Bitcoin (BTC) spot volume hit $16 billion on September 18 after the U.S. Federal Reserve confirmed a 50 basis point interest rate cut.
According to David Lawant, Head of Research at FalconX, the high volume coupled with the liquidity pattern seen over the past six months could be a sign of imminent high volatility.
“Spiral spring”
Lawant noted that current spot volume is nearly 30% higher than the daily average in August, indicating that liquidity is significantly stronger during rallies versus selloffs.
He echoed the sentiment recently shared by Bitwise CIO Matt Hougan, who said that liquidity dynamics in the cryptocurrency market resemble a “coiled spring.”
Glassnode also compared BTC’s current price action to a coiled spring in a report published ahead of the Fed decision.
According to the report, the coiled spring pattern formed because price has been compressed into “a well-defined range” over the past six months. Historically, only August 2023 and May 2016 have recorded a 180-day price range that is tighter than the current one.
She adds that macroeconomic events such as the Fed’s interest rate cuts release the “pressure” built up over the period, which often leads to high market volatility.
Additionally, CryptoQuant CEO and founder Ki Young Ju noted that institutions are not aggressively shorting Bitcoin, which is another improvement in market conditions. He added that net positions on CME futures contracts have fallen 75% since April and are close to early October 2023 levels.
Explosion potential
Glassnode also noted that market entries and exits have become silent, indicating that Bitcoin has entered a state of “equilibrium.”

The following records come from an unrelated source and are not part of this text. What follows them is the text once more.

(* ===== verification/Envelope.v ===== *)
(** * The envelope (core/envelope.go, core/types.go)

    The data carrier passed between nodes: its record, its accessors and its
    mutators. An envelope is a value here; the components that depend on the
    identity of envelopes (the parallel executor, the merge strategies) keep
    them in a store. *)

From stdpp Require Import gmap strings list fin_maps.
From Stdlib Require Import Ascii ZArith Lia.
From S2P Require Import Prelude Values.

(** ** Data *)

Record Message := mkMessage {
  msg_Role : string;
  msg_Content : string;
  msg_Name : string;
  msg_Meta : gmap string value
}.

Record Artifact := mkArtifact {
  art_ID : string;
  art_Type : string;
  art_MimeType : string;
  art_Text : string;
  art_Bytes : string;
  art_URI : string;
  art_Meta : gmap string value
}.

Record TraceInfo := mkTrace {
  tr_RunID : string;
  tr_ParentID : string;
  tr_SpanID : string;
  tr_TraceID : string;
  tr_Started : Z
}.

Record NodeError := mkNodeError {
  ne_NodeID : string;
  ne_Kind : string;
  ne_Message : error;      (** [err.Error()], kept unformatted *)
  ne_Attempt : Z;
  ne_At : Z;
  ne_Details : gmap string value;
  ne_Cause : option error
}.

(** [Vars = None] is the nil map. *)
Record Envelope := mkEnvelope {
  env_Input : value;
  env_Vars : option (gmap string value);
  env_Artifacts : list Artifact;
  env_Messages : list Message;
  env_Errors : list NodeError;
  env_Trace : TraceInfo
}.

Definition vars_of (e : Envelope) : gmap string value := default ∅ (env_Vars e).

Definition set_Vars (m : gmap string value) (e : Envelope) : Envelope :=
  mkEnvelope (env_Input e) (Some m) (env_Artifacts e) (env_Messages e) (env_Errors e) (env_Trace e).
Definition set_Errors (l : list NodeError) (e : Envelope) : Envelope :=
  mkEnvelope (env_Input e) (env_Vars e) (env_Artifacts e) (env_Messages e) l (env_Trace e).
Definition set_Trace (t : TraceInfo) (e : Envelope) : Envelope :=
  mkEnvelope (env_Input e) (env_Vars e) (env_Artifacts e) (env_Messages e) (env_Errors e) t.

(** ** Operations *)

Definition NewEnvelope (now : Z) : Envelope :=
  mkEnvelope VNil (Some ∅) [] [] []
    (mkTrace EmptyString EmptyString EmptyString EmptyString now).

(** The copy has fresh containers with the same contents; a nil pointer gives nil. *)
Definition Clone (e : option Envelope) : option Envelope :=
  match e with
  | None => None
  | Some e => Some (mkEnvelope (env_Input e) (env_Vars e) (env_Artifacts e) (env_Messages e)
                      (env_Errors e) (env_Trace e))
  end.

Definition GetVar (e : Envelope) (name : string) : option value :=
  match env_Vars e with
  | None => None
  | Some m => m !! name
  end.

Definition GetVarString (e : Envelope) (name : string) : string :=
  match GetVar e name with
  | None => EmptyString
  | Some v => match as_string v with None => EmptyString | Some s => s end
  end.

(** The loop of [GetVarNested] over the remaining parts of the path. *)
Fixpoint nested_lookup (current : value) (parts : list string) : option value :=
  match parts with
  | [] => Some current
  | part :: rest =>
      match value_map current with
      | Some m => match m !! part with
                  | Some v => nested_lookup v rest
                  | None => None
                  end
      | None => None
      end
  end.

Definition GetVarNested (e : Envelope) (path : string) : option value :=
  match env_Vars e with
  | None => None
  | Some m => nested_lookup (VMap m) (GoStr.SplitOn "."%char path)
  end.

Definition SetVar (name : string) (v : value) (e : Envelope) : Envelope :=
  set_Vars (<[name := v]> (vars_of e)) e.

(** [delete(e.Vars, name)], a no-op on a nil map. *)
Definition DeleteVar (name : string) (e : Envelope) : Envelope :=
  match env_Vars e with
  | None => e
  | Some m => set_Vars (delete name m) e
  end.

Definition AppendError (err : NodeError) (e : Envelope) : Envelope :=
  set_Errors (env_Errors e ++ [err]) e.

Definition AppendArtifact (a : Artifact) (e : Envelope) : Envelope :=
  mkEnvelope (env_Input e) (env_Vars e) (env_Artifacts e ++ [a]) (env_Messages e)
    (env_Errors e) (env_Trace e).

Definition AppendMessage (m : Message) (e : Envelope) : Envelope :=
  mkEnvelope (env_Input e) (env_Vars e) (env_Artifacts e) (env_Messages e ++ [m])
    (env_Errors e) (env_Trace e).

Definition HasErrors (e : Envelope) : bool := bool_decide (0 < length (env_Errors e)).

Definition GetArtifactsByType (e : Envelope) (ty : string) : list Artifact :=
  filter (λ a, art_Type a = ty) (env_Artifacts e).

Definition GetMessagesByRole (e : Envelope) (role : string) : list Message :=
  filter (λ m, msg_Role m = role) (env_Messages e).

Definition GetLastMessage (e : Envelope) : option Message :=
  if bool_decide (length (env_Messages e) = 0) then None
  else env_Messages e !! (length (env_Messages e) - 1).

Definition WithInput (v : value) (e : Envelope) : Envelope :=
  mkEnvelope v (env_Vars e) (env_Artifacts e) (env_Messages e) (env_Errors e) (env_Trace e).
Definition WithVar (name : string) (v : value) (e : Envelope) : Envelope := SetVar name v e.
Definition WithTrace (t : TraceInfo) (e : Envelope) : Envelope := set_Trace t e.

(** ** Lemmas *)

Lemma GetVar_SetVar_eq name v e : GetVar (SetVar name v e) name = Some v.
Proof. unfold GetVar, SetVar; simpl. apply lookup_insert_eq. Qed.

Lemma GetVar_SetVar_ne name name' v e :
  name ≠ name' → GetVar (SetVar name v e) name' = GetVar e name'.
Proof.
  intros Hne. unfold GetVar, SetVar, vars_of; simpl.
  rewrite lookup_insert_ne by done. by destruct (env_Vars e).
Qed.

Lemma GetVar_DeleteVar_eq name e : GetVar (DeleteVar name e) name = None.
Proof.
  unfold GetVar, DeleteVar. destruct (env_Vars e) eqn:E; simpl; [|by rewrite E].
  apply lookup_delete_eq.
Qed.

Lemma GetVar_DeleteVar_ne name name' e :
  name ≠ name' → GetVar (DeleteVar name e) name' = GetVar e name'.
Proof.
  intros Hne. unfold GetVar, DeleteVar. destruct (env_Vars e) eqn:E; simpl; [|by rewrite E].
  by rewrite lookup_delete_ne.
Qed.

Lemma GetVar_vars_of e name : GetVar e name = vars_of e !! name.
Proof. unfold GetVar, vars_of. by destruct (env_Vars e). Qed.

Lemma nested_lookup_app v p q :
  nested_lookup v (p ++ q) = nested_lookup v p ≫= λ w, nested_lookup w q.
Proof.
  revert v. induction p as [|x p IH]; intros v; [done|]. simpl.
  destruct (value_map v) as [m|]; [|done]. by destruct (m !! x).
Qed.

(** A separator-free name splits into itself. *)
Lemma SplitOn_no_sep sep s :
  sep ∉ String.list_ascii_of_string s → GoStr.SplitOn sep s = [s].
Proof.
  induction s as [|c s IH]; simpl; intros Hn; [done|].
  apply not_elem_of_cons in Hn as [Hc Hs].
  rewrite decide_False by congruence. by rewrite IH.
Qed.

Lemma SplitOn_app sep s t :
  sep ∉ String.list_ascii_of_string s →
  GoStr.SplitOn sep (s ^^ String sep t) = s :: GoStr.SplitOn sep t.
Proof.
  induction s as [|c s IH]; simpl; intros Hn.
  - by rewrite decide_True.
  - apply not_elem_of_cons in Hn as [Hc Hs].
    rewrite decide_False by congruence. by rewrite IH.
Qed.

#[export] Hint Rewrite GetVar_SetVar_eq GetVar_DeleteVar_eq nested_lookup_app : petal_eqs.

Additionally, realized net profits and losses are “broadly equal,” and the absolute realized profit plus loss has declined significantly since Bitcoin’s all-time high in March. Both of these indicators suggest that buyer pressure is low in the current price range, translating into weak demand for Bitcoin.
Glassnode also noted that Bitcoin’s “hot supply,” a metric used to define which BTC holdings are most likely to be transferred, is at a significantly low level. These wallets represent just 4.7% of the chain’s value, suggesting that supply is also tight.
The report also highlighted that increasing the stablecoin supply, currently at $160.4 billion, could end this predicament by adding purchasing power to the market, leading to the ultimate friction between inactivity and demand.
However, the report adds that this supply must rotate in the market for this to happen, triggering the spiral spring mentioned by analysts.